GROUPS ARGUE WILD,
HATCHERY SALMON DIFFER
Friday, April 26, 2002
A coalition of conservation groups Thursday offered their own solution to the
long-simmering debate over the differences between salmon that spawn in the
wild and their hatchery-raised cousins:
Classify them as altogether different creatures.
The 17 conservation groups filed their petition Thursday
with the National Marine Fisheries Service at regional offices in Seattle and
Long Beach, Calif.
"The elegance of the action we're taking today is
we clearly define the element that needs to be protected: wild fish,"

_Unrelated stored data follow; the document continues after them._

(** * Daily land-surface-temperature prediction: a shallow embedding

    The script under verification (the LST prediction script of the
    repository) is an Earth Engine client program: every value it builds is
    a description of a server-side computation.  This development embeds
    the script as pure Rocq functions over a small model of the Earth
    Engine objects it manipulates:

    - a raster band is a partial function from pixels to rationals
      ([None] is a masked pixel);
    - an image is an ordered list of named bands, a dictionary of
      properties and a footprint;
    - an image collection and an [ee.List] are Rocq lists;
    - a day-resolution [ee.Date] is the number of days since the epoch.

    Numbers are exact rationals: the script's floating-point arithmetic is
    idealised.  Platform algorithms whose definition is not part of the
    script (focal mean, slope, the stratified point sampler, the random
    column generator and the random-forest learner) are the fields of the
    [Platform] class.

    The monthly false colour script of the repository is embedded the same
    way; its dates are calendar dates, turned into day numbers by the
    proleptic Gregorian calendar. *)

From Stdlib Require Import ZArith QArith Qround List Sorted Permutation Lia Lqa.
From stdpp Require Import gmap strings list fin_maps.
Import ListNotations.
Open Scope Z_scope.

(** ** Generic list machinery *)

Section Isort.
Context {A : Type} (leb : A -> A -> bool).

Fixpoint insert_sorted (x : A) (l : list A) : list A :=
  match l with
  | [] => [x]
  | y :: l' => if leb x y then x :: l else y :: insert_sorted x l'
  end.

(** Stable insertion sort: an element is placed in front of the first
    element it does not exceed, so equal keys keep their input order. *)
Fixpoint isort (l : list A) : list A :=
  match l with
  | [] => []
  | x :: l' => insert_sorted x (isort l')
  end.
End Isort.

(** ** Rational helpers *)

Definition Qlt_bool (a b : Q) : bool := negb (Qle_bool b a).
Definition Qsum (l : list Q) : Q := fold_right Qplus 0%Q l.

(** ** Earth Engine objects *)

Module EE.

Definition Pixel : Type := Z * Z.
Definition Geometry : Type := list Pixel.
Definition Band : Type := Pixel -> option Q.
Definition Date : Type := Z.

Record Image := mkImage {
  bands : list (string * Band);
  props : gmap string Q;
  footprint : option Geometry   (* [None]: unbounded *)
}.

Abbreviation ImageCollection := (list Image).

Definition pixel_eqb (p q : Pixel) : bool :=
  (fst p =? fst q) && (snd p =? snd q).

Definition inside (g : Geometry) (p : Pixel) : bool :=
  existsb (pixel_eqb p) g.

Definition intersects (g h : Geometry) : bool := existsb (inside h) g.

(** *** Dates *)

Definition millis_per_day : Z := 86400000.
(** [ee.Date(d).millis()] *)
Definition millis (d : Date) : Z := d * millis_per_day.
(** [ee.Date(d).advance(n, 'day')] *)
Definition advance (d : Date) (n : Z) : Date := d + n.
(** [ee.Date(e).difference(ee.Date(s), 'day')] *)
Definition difference (e s : Date) : Z := e - s.

(** [ee.List.sequence(a, b)]: a, a+1, ..., b; empty when b < a. *)
Definition sequence (a b : Z) : list Z :=
  List.map (fun i => a + Z.of_nat i) (seq 0 (Z.to_nat (b - a + 1))).

(** *** Bands *)

Definition masked : Band := fun _ => None.
Definition constant (v : Q) : Band := fun _ => Some v.

Definition band_map (f : Q -> Q) (b : Band) : Band :=
  fun p => match b p with Some v => Some (f v) | None => None end.

Definition band_map2 (f : Q -> Q -> Q) (a b : Band) : Band :=
  fun p => match a p, b p with
           | Some x, Some y => Some (f x y)
           | _, _ => None
           end.

Definition bool_Q (b : bool) : Q := if b then 1%Q else 0%Q.
Definition nonzero (v : Q) : bool := negb (Qeq_bool v 0).

Definition band_eq (v : Q) : Band -> Band :=
  band_map (fun x => bool_Q (Qeq_bool x v)).
Definition band_lt (v : Q) : Band -> Band :=
  band_map (fun x => bool_Q (Qlt_bool x v)).
Definition band_gte (v : Q) : Band -> Band :=
  band_map (fun x => bool_Q (Qle_bool v x)).
Definition band_and : Band -> Band -> Band :=
  band_map2 (fun x y => bool_Q (nonzero x && nonzero y)).
Definition band_bitwiseAnd (k : Z) : Band -> Band :=
  band_map (fun x => inject_Z (Z.land (Qfloor x) k)).

(** [updateMask]: a pixel stays visible only where the mask is a
    non-zero, unmasked value. *)
Definition band_updateMask (mask b : Band) : Band :=
  fun p => match mask p with
           | Some m => if nonzero m then b p else None
           | None => None
           end.

(** [where(test, value)]: replace by [value] where [test] is non-zero. *)
Definition band_where (test : Band) (value : Q) (b : Band) : Band :=
  fun p => match test p with
           | Some t => if nonzero t then
                         match b p with Some _ => Some value | None => None end
                       else b p
           | None => b p
           end.

Definition band_clip (g : Geometry) (b : Band) : Band :=
  fun p => if inside g p then b p else None.

(** *** Images *)

(** [ee.Image()]: one fully masked band named "constant". *)
Definition empty_image : Image := mkImage [("constant"%string, masked)] ∅ None.
(** [ee.Image(v)] *)
Definition constant_image (v : Q) : Image :=
  mkImage [("constant"%string, constant v)] ∅ None.

Definition bandNames (i : Image) : list string := List.map fst (bands i).

Definition find_band (n : string) (l : list (string * Band)) : option Band :=
  snd <$> List.find (fun nb => String.eqb n (fst nb)) l.

(** The band called [n].  Earth Engine fails the whole computation when
    the band is absent; every band the script selects by name belongs to
    the catalogue schema of its collection, and the model reads an absent
    band as fully masked. *)
Definition band (n : string) (i : Image) : Band :=
  match find_band n (bands i) with Some b => b | None => masked end.

Definition first_band (i : Image) : Band :=
  match bands i with (_, b) :: _ => b | [] => masked end.

(** [image.select(n)] *)
Definition select (n : string) (i : Image) : Image :=
  mkImage [(n, band n i)] (props i) (footprint i).

(** [image.select("B.*")]: the bands whose whole name matches the
    regular expression, that is, whose name starts with B. *)
Definition select_B (i : Image) : Image :=
  mkImage (List.filter (fun nb => String.prefix "B" (fst nb)) (bands i))
          (props i) (footprint i).

Definition map_bands (f : Band -> Band) (i : Image) : Image :=
  mkImage (List.map (fun nb => (fst nb, f (snd nb))) (bands i))
          (props i) (footprint i).

(** [image.rename(names)]: the bands keep their order and take the new
    names. *)
Definition rename (names : list string) (i : Image) : Image :=
  mkImage (combine names (List.map snd (bands i))) (props i) (footprint i).

(** [image.set(k, v)] *)
Definition set (k : string) (v : Q) (i : Image) : Image :=
  mkImage (bands i) (<[k := v]> (props i)) (footprint i).

(** [image.get(k)] *)
Definition get (k : string) (i : Image) : option Q := props i !! k.

Definition updateMask (mask : Band) : Image -> Image :=
  map_bands (band_updateMask mask).
Definition divide (v : Q) : Image -> Image :=
  map_bands (band_map (fun x => x / v)%Q).
Definition multiply (v : Q) : Image -> Image :=
  map_bands (band_map (fun x => x * v)%Q).
Definition add (v : Q) : Image -> Image :=
  map_bands (band_map (fun x => x + v)%Q).
Definition subtract (v : Q) : Image -> Image :=
  map_bands (band_map (fun x => x - v)%Q).
Definition clip (g : Geometry) (i : Image) : Image :=
  mkImage (List.map (fun nb => (fst nb, band_clip g (snd nb))) (bands i))
          (props i) (Some g).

said Jason Miner, conservation biologist with Oregon Trout.
Conservation groups acted in light of a decision last
fall by U.S. District Judge Michael Hogan, who ruled NMFS erred by lumping
hatchery and wild coastal coho salmon together, then giving protection only to
the wild fish. Hogan, whose opinion has been stayed during an appeal by
environmental groups, ruled the Endangered Species Act requires the agency to
list the coho in its entirety or not to list it at all.
Irrigators acted quickly after the decision, petitioning
NMFS to delist 15 Northwest salmon stocks on the basis of sustainable hatchery
populations even though wild runs are in many cases hanging on by a thread.
Conservation groups targeted those same 15 stocks for
their petition Thursday.
In doing so, the groups took aim at hundreds of state,
federal and tribal hatcheries that have been pumping out hundreds of millions
of hatchery-raised smolts every year. Despite more than a century of hatchery
production, overall salmon populations have dwindled. In the Columbia River
Basin, presettlement highs of 16 million spawning fish fell to barely 3
million last year and that was the best return since the construction of
Bonneville Dam in 1937.
"We've thrown good money after bad into hatcheries
for the last 100 years, and we are no closer to recovery," said Joe
Whitworth, Oregon Trout executive director.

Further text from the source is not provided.